As this remarkably long expansion has continued, two distinct periods can be identified. In the first period (1992 2nd quarter to 1994 1st quarter), Indiana advanced more rapidly than the nation. In the second period (1994 1st quarter to 2000 2nd quarter), the Hoosier state trailed the nation in growth of personal income. Figure 2 shows the difference between Indiana's growth rates and those of the nation. In 18 of 37 quarters Indiana grew more rapidly than did the nation. But notice that nine of those positive quarters came in the first 12 quarters under consideration. In the last 25 quarters, Indiana also had nine quarters with faster growth than the nation. Hence the frequency of positive differentials has been cut in half. Also notice that the highs were higher in the early years and the lows lower in the later years.


The result of these differential growth rates was a dramatic rise in Indiana's share of U.S. personal income in the early period, with an equally dramatic fall in that share since 1994 1st quarter (see Figure 3). In historical perspective, the rising period was an anomaly, interrupting a fairly steady decline that began in the late 1970s.


Figure 4 summarizes the two periods very clearly. As the U.S. picked up steam in the last six years from a slow start in the first four years of the decade, Indiana slowed down. Where the nation's growth rate accelerated from an average of 2.1 percent to a robust 4 percent, Indiana slipped from a respectable 3.6 percent to a still honorable 3.2 percent average annual growth rate for personal income.


A Regional View

Indiana was not alone in this swing of fortune. As Figure 5 shows, Indiana was one of 14 states that had a deceleration in growth between the two periods. California, with approximately 13 percent of U.S. personal income, had the greatest acceleration at 4.69 percent (from 0.05 percent to 4.74 percent). The Golden State moved from slowest growing state in the nation to the 11th fastest growing state in this transition. At the same time, New York, New Jersey, and Massachusetts also had major accelerations in growth rates, pushing the nation forward.


Among the Great Lake States, Indiana and Michigan decelerated, while the region as a whole accelerated. But, the acceleration of our region was the smallest improvement of any of the nation's eight regions (see Figure 6). At the same time it can be seen that the Mideast was the only region that failed to achieve the national growth rate in both periods while the Southwest and Rocky Mountain regions exceeded the nation in both periods.

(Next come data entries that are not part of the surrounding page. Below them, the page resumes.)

Lemma extract_loop (pdf_data : list Page) (missing_pages : list Z) acc :
  Forall (λ p, 1 ≤ p) missing_pages →
  ∃ groups,
    Py.for_ missing_pages (λ split_pdfs page_num,
      if bool_decide (page_num ≤ Py.len pdf_data) then
        pg ← Py.getitem pdf_data (page_num - 1);
        Some (split_pdfs ++ [mkPagePdf ("page_" +:+ pretty page_num) [pg] page_num])
      else Some split_pdfs) acc = Some (acc ++ groups) ∧
    page <$> groups = filter (λ p, p ≤ Py.len pdf_data) missing_pages ∧
    Forall (λ g, name g = "page_" +:+ pretty (page g) ∧
                 ∃ pg, pdf_data !! Z.to_nat (page g - 1) = Some pg ∧ data g = [pg])
           groups.
Proof.
  intros Hpos. revert acc. induction Hpos as [|p l Hp Hl IH]; intros acc.
  - exists []. simpl. by rewrite app_nil_r.
  - cbn [Py.for_]. case_bool_decide as Hle.
    + destruct (pdf_data !! Z.to_nat (p - 1)) as [pg|] eqn:Hpg.
      2:{ apply lookup_ge_None in Hpg. unfold Py.len in Hle. lia. }
      assert (Py.getitem pdf_data (p - 1) = Some pg) as ->.
      { unfold Py.getitem. by rewrite bool_decide_eq_true_2 by lia. }
      simpl. destruct (IH (acc ++ [mkPagePdf ("page_" +:+ pretty p) [pg] p]))
        as (groups & Hrun & Hpages & Hgroups).
      exists (mkPagePdf ("page_" +:+ pretty p) [pg] p :: groups).
      split; [by rewrite Hrun, <-app_assoc|]. split.
      * rewrite filter_cons_True by done. rewrite fmap_cons. by f_equal.
      * constructor; [|done]. simpl. split; [done|]. by exists pg.
    + simpl. destruct (IH acc) as (groups & Hrun & Hpages & Hgroups).
      exists groups. split; [done|]. split; [|done].
      by rewrite filter_cons_False.
Qed.

(** The page groups extracted for a list of positive page numbers: one
    singleton group for every requested page the document has, in the
    order of the request. *)
Lemma extract_positive_pages (pdf_data : list Page) (missing_pages : list Z) :
  Forall (λ p, 1 ≤ p) missing_pages →
  ∃ split_pdfs,
    ErrorPage6.extract_specific_pages_from_pdf pdf_data missing_pages = Some split_pdfs ∧
    page <$> split_pdfs = filter (λ p, p ≤ Py.len pdf_data) missing_pages ∧
    Forall (λ g, name g = "page_" +:+ pretty (page g) ∧
                 ∃ pg, pdf_data !! Z.to_nat (page g - 1) = Some pg ∧ data g = [pg])
           split_pdfs.
Proof.
  intros Hpos. destruct (extract_loop pdf_data missing_pages [] Hpos)
    as (groups & Hrun & Hpages & Hgroups).
  by exists groups.
Qed.

Lemma get_missing_pages_raises document_id total_pages w :
  raises E (Query_transcriptions document_id) = true →
  ErrorPage6.get_missing_pages E document_id total_pages w = (Return [], w).
Proof.
  intros Hr. unfold ErrorPage6.get_missing_pages.
  erewrite try_raise; [done|].
  erewrite bind_raise; [done|]. by apply transcriptions_where_raises.
Qed.

(** The missing-page computation always returns, leaves the world as it
    is, and returns positive page numbers only. *)
Lemma get_missing_pages_total document_id total_pages w :
  ∃ missing,
    ErrorPage6.get_missing_pages E document_id total_pages w = (Return missing, w) ∧
    Forall (λ p, 1 ≤ p) missing.
Proof.
  destruct (raises E (Query_transcriptions document_id)) eqn:Hr.
  - exists []. split; [by apply get_missing_pages_raises|constructor].
  - destruct (get_missing_pages_ok E document_id total_pages w Hr)
      as (missing & Hrun & _ & Hin).
    exists missing. split; [done|]. apply Forall_forall. intros p Hp.
    apply Hin in Hp. lia.
Qed.

(** What the loop body does once the missing pages are known and the
    document is downloaded. *)
Lemma transcribe_missing_run file_name doc_id file_path missing_pages pdf_data w :
  Forall (λ p, 1 ≤ p) missing_pages →
  download E firebase_bucket file_path = Some pdf_data →
  ∃ split_pdfs,
    ErrorPage6.extract_specific_pages_from_pdf pdf_data missing_pages = Some split_pdfs ∧
    try_except
      (pdf_data <- lift (download E firebase_bucket file_path) ;;
       split_pdfs <- lift (ErrorPage6.extract_specific_pages_from_pdf pdf_data missing_pages) ;;
       for_each (batches split_pdfs 100) (λ batch,
         ErrorPage6.process_page_batch E batch file_name doc_id))
      (ret tt) w =
    (Return tt, after_batch E (recovery_transcription E) file_name doc_id split_pdfs w).
Proof.
  intros Hpos Hdl.
  destruct (extract_positive_pages pdf_data missing_pages Hpos)
    as (split_pdfs & Hex & _).
  exists split_pdfs. split; [done|].
  erewrite try_return; [done|].
  erewrite bind_return; [|by apply lift_some].
  erewrite bind_return; [|by apply lift_some].
  rewrite (for_each_batches _ (recovery_transcription E) file_name doc_id).
  - by rewrite batches_concat.
  - intros. apply error_page_batch.
Qed.
(** [setup_devices] from a state that holds [hass.data[DOMAIN]]: which
    configuration it reads, what it asks of [common.py] and of the host,
    and the state it leaves, when it returns and when it raises. *)
Lemma setup_devices_run entry hass d :
  hass_data hass = Some d →
  let config_data := config_in_force d entry in
  let device_count :=
    length (dr.async_entries_for_config_entry (device_registry hass) (entry_id entry)) in
  let entries' :=
    match yaml_config d with
    | Some conf => <[entry_id entry := {| entry_id := entry_id entry; data := Some conf |}]>
                     (entries hass)
    | None => entries hass
    end in
  let updated :=
    match yaml_config d with
    | Some conf => [UpdateEntry (entry_id entry) conf]
    | None => []
    end in
  wp (setup_devices get_static_devices async_discover_devices entry)
    (λ found hass1,
       ∃ static discovered w1,
         match config_data with
         | Some conf => get_static_devices conf (world hass) = (Return static, w1)
         | None => static = SmartDevices__init__ ∧ w1 = world hass
         end
         ∧ match discovery_enabled config_data with
           | Some true =>
               async_discover_devices static device_count w1 = (Return discovered, world hass1)
           | Some false => discovered = SmartDevices__init__ ∧ world hass1 = w1
           | None => False
           end
         ∧ found = (lights static ++ lights discovered, switches static ++ switches discovered)
         ∧ fields_are hass1 (found_data d config_data static discovered) entries'
             (device_registry hass) (world hass1)
             (calls hass ++ updated ++ debug_found "Got %s lights: %s" found.1
                ++ debug_found "Got %s switches: %s" found.2))
    (λ e hass1,
       entries hass1 = entries' ∧ device_registry hass1 = device_registry hass
       ∧ calls hass1 = calls hass ++ updated ∧ is_Some (hass_data hass1)
       ∧ ((∃ conf, config_data = Some conf
             ∧ get_static_devices conf (world hass) = (Raise e, world hass1))
          ∨ (∃ static w1,
               match config_data with
               | Some conf => get_static_devices conf (world hass) = (Return static, w1)
               | None => static = SmartDevices__init__ ∧ w1 = world hass
               end
               ∧ discovery_enabled config_data = Some true
               ∧ async_discover_devices static device_count w1 = (Raise e, world hass1))
          ∨ (∃ static,
               match config_data with
               | Some conf =>
                   get_static_devices conf (world hass) = (Return static, world hass1)
               | None => False
               end
               ∧ discovery_enabled config_data = None
               ∧ e = KeyError CONF_DISCOVERY
               ∧ hass_data hass1 =
                   Some (found_data d config_data static SmartDevices__init__))))
    hass.
Proof.
  intros Hd. cbn zeta. unfold setup_devices.
  apply wp_bind, wp_domain_data. rewrite Hd.
  fold (yaml_config d). unfold config_in_force.
  set (n := length _).
  eapply (wp_bind_inv _ _ _ _ (λ config_data hass0,
    config_data = match yaml_config d with Some c => Some c | None => data entry end
    ∧ fields_are hass0 d
        match yaml_config d with
        | Some conf => <[entry_id entry := {| entry_id := entry_id entry; data := Some conf |}]>
                         (entries hass)
        | None => entries hass
        end (device_registry hass) (world hass)
        (calls hass ++ match yaml_config d with
                       | Some conf => [UpdateEntry (entry_id entry) conf]
                       | None => []
                       end))).
  { destruct (yaml_config d) as [conf|].
    - unfold async_update_entry. apply wp_bind, wp_bind, wp_emit, wp_modify, wp_ret.
      split; [done|]. by split_and!.
    - rewrite app_nil_r. destruct (data entry); apply wp_ret; (split; [done|by split_and!]). }
  intros config_data hass0 [-> Hf].
  set (config_data := match yaml_config d with Some c => Some c | None => data entry end) in *.
  set (entries' := match yaml_config d with Some _ => _ | None => entries hass end) in *.
  set (updated := match yaml_config d with Some _ => [_] | None => [] end) in *.
  apply wp_bind, wp_gets.
  assert (device_registry hass0 = device_registry hass) as -> by apply Hf. fold n.
  eapply wp_bind, wp_domain_data_set_fields; [done|]. clear hass0 Hf. intros hass0 Hf.
  eapply wp_bind, wp_domain_data_set_fields; [done|]. clear hass0 Hf. intros hass0 Hf.
  eapply wp_bind, wp_domain_data_set_fields; [done|]. clear hass0 Hf. intros hass0 Hf.
  set (dA := <[UNAVAILABLE_DEVICES:=_]> _) in Hf.
  eapply (wp_bind_inv _ _ _ _ (λ '(static, ls, ss) hass1,
    ls = lights static ∧ ss = switches static ∧ ∃ w1,
      match config_data with
      | Some conf => get_static_devices conf (world hass) = (Return static, w1)
      | None => static = SmartDevices__init__ ∧ w1 = world hass
      end
      ∧ fields_are hass1
          match config_data with
          | Some _ => <[CONF_SWITCH := VDevices (switches static)]>
                        (<[CONF_LIGHT := VDevices (lights static)]> dA)
          | None => dA
          end entries' (device_registry hass) w1 (calls hass ++ updated))).
  { destruct config_data as [conf|].
    - eapply wp_bind, wp_await_fields; [done | |].
      + intros static w1 hass1 Hstatic Hf1.
        eapply wp_bind, wp_extend_fields; [done|]. clear hass1 Hf1. intros hass1 Hf1.
        eapply wp_bind, wp_extend_fields; [done|]. clear hass1 Hf1. intros hass1 Hf1.
        apply wp_ret. split_and!; [done | done |]. by exists w1.
      + intros e w1 hass1 Hstatic (Hd1 & ? & ? & <- & ?).
        split_and!; [done | done | done | by eauto |]. left. by eauto.
    - apply wp_ret. split_and!; [done | done |]. by exists (world hass). }
  clear hass0 Hf. intros [[static ls] ss] hass0 (-> & -> & w1 & Hstatic & Hf).
  set (dB := match config_data with Some _ => _ | None => dA end) in Hf.
  eapply (wp_bind_inv _ _ _ _ (λ discovery hass1,
    discovery_enabled config_data = Some discovery
    ∧ fields_are hass1 dB entries' (device_registry hass) w1 (calls hass ++ updated))).
  { destruct config_data as [conf|]; [|by apply wp_ret].
    cbn [discovery_enabled].
    destruct (conf_discovery conf) as [discovery|] eqn:Hkey; [by apply wp_ret|].
    apply wp_raise. destruct Hf as (Hd0 & ? & ? & Hw & ?).
    split_and!; [done | done | done | by eauto |]. right. right.
    exists static. rewrite Hw. split_and!; [done | done | done |].
    unfold found_data. cbn [discovery_enabled]. rewrite Hkey. fold dA. by rewrite Hd0. }
  clear hass0 Hf. intros discovery hass0 [Hdisc Hf].
  eapply (wp_bind_inv _ _ _ _ (λ '(ls, ss) hass1, ∃ discovered,
    ls = lights static ++ lights discovered ∧ ss = switches static ++ switches discovered
    ∧ (if discovery
       then async_discover_devices static n w1 = (Return discovered, world hass1)
       else discovered = SmartDevices__init__ ∧ world hass1 = w1)
    ∧ fields_are hass1 (found_data d config_data static discovered) entries'
        (device_registry hass) (world hass1) (calls hass ++ updated))).
  { unfold found_data. fold dA. fold dB. rewrite Hdisc.
    destruct discovery.
    - eapply wp_bind, wp_await_fields; [done | |].
      + intros discovered w2 hass1 Hdiscovered Hf1.
        eapply wp_bind, wp_extend_fields; [done|]. clear hass1 Hf1. intros hass1 Hf1.
        eapply wp_bind, wp_extend_fields; [done|]. clear hass1 Hf1. intros hass1 Hf1.
        apply wp_ret. exists discovered.
        destruct Hf1 as (? & ? & ? & Hw & ?). rewrite Hw. by split_and!.
      + intros e w2 hass1 Hdiscovered (Hd1 & ? & ? & <- & ?).
        split_and!; [done | done | done | by eauto |]. right. left. by eauto.
    - apply wp_ret. exists SmartDevices__init__. cbn [lights switches SmartDevices__init__].
      rewrite !app_nil_r. destruct Hf as (? & ? & ? & Hw & ?). rewrite Hw. by split_and!. }
  clear hass0 Hf. intros [ls ss] hass0 (discovered & -> & -> & Hdiscovered & Hf).
  remember (world hass0) as w2 eqn:Hw2. clear Hw2.
  eapply wp_bind, wp_debug_found; [done|]. clear hass0 Hf. intros hass0 Hf.
  eapply wp_bind, wp_debug_found; [done|]. clear hass0 Hf. intros hass0 Hf.
  apply wp_ret. exists static, discovered, w1. cbn [fst snd].
  destruct Hf as (? & ? & ? & Hw & Hcalls). unfold fields_are.
  rewrite Hw, Hcalls, <- !app_assoc, Hdisc. by split_and!.
Qed.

The result of these different patterns of growth shows up in the changes each region had in its share of the nation's personal income. In Figure 7 those changes are shown with the Mideast losing 1.6 percent of the nation's personal income to the Southwest and the Rocky Mountain regions. Of particular interest to Hoosiers is the dramatic change in the Great Lake States where a 0.4 percent share gain was turned into a 0.7 percent loss of share. This -1.1 percent shift was exceeded only by the +1.4 percent turnaround in the Far West. All other regions had more moderate share changes.


Origins and implications

What happened between the first and second periods in the 1990s? How was growth in the first period (1991.2 to 1994.1) different from the growth of the second period (1994.2 to 2000.2)? The differences for Indiana and the nation are reported in Figure 8. Two major events stand out. First, Indiana had a significant slowing of growth in earnings derived from durables goods manufacturing. Where we had had been growing at an average rate of 7 percent, we slowed to a 1.1 percent rate. That shows in Figure 8 as a decline of nearly 6 percent in durable manufacturing. At the same time, the nation had a very moderate increase from 2 percent to 2.4 percent and is depicted at a 0.4 percent increase.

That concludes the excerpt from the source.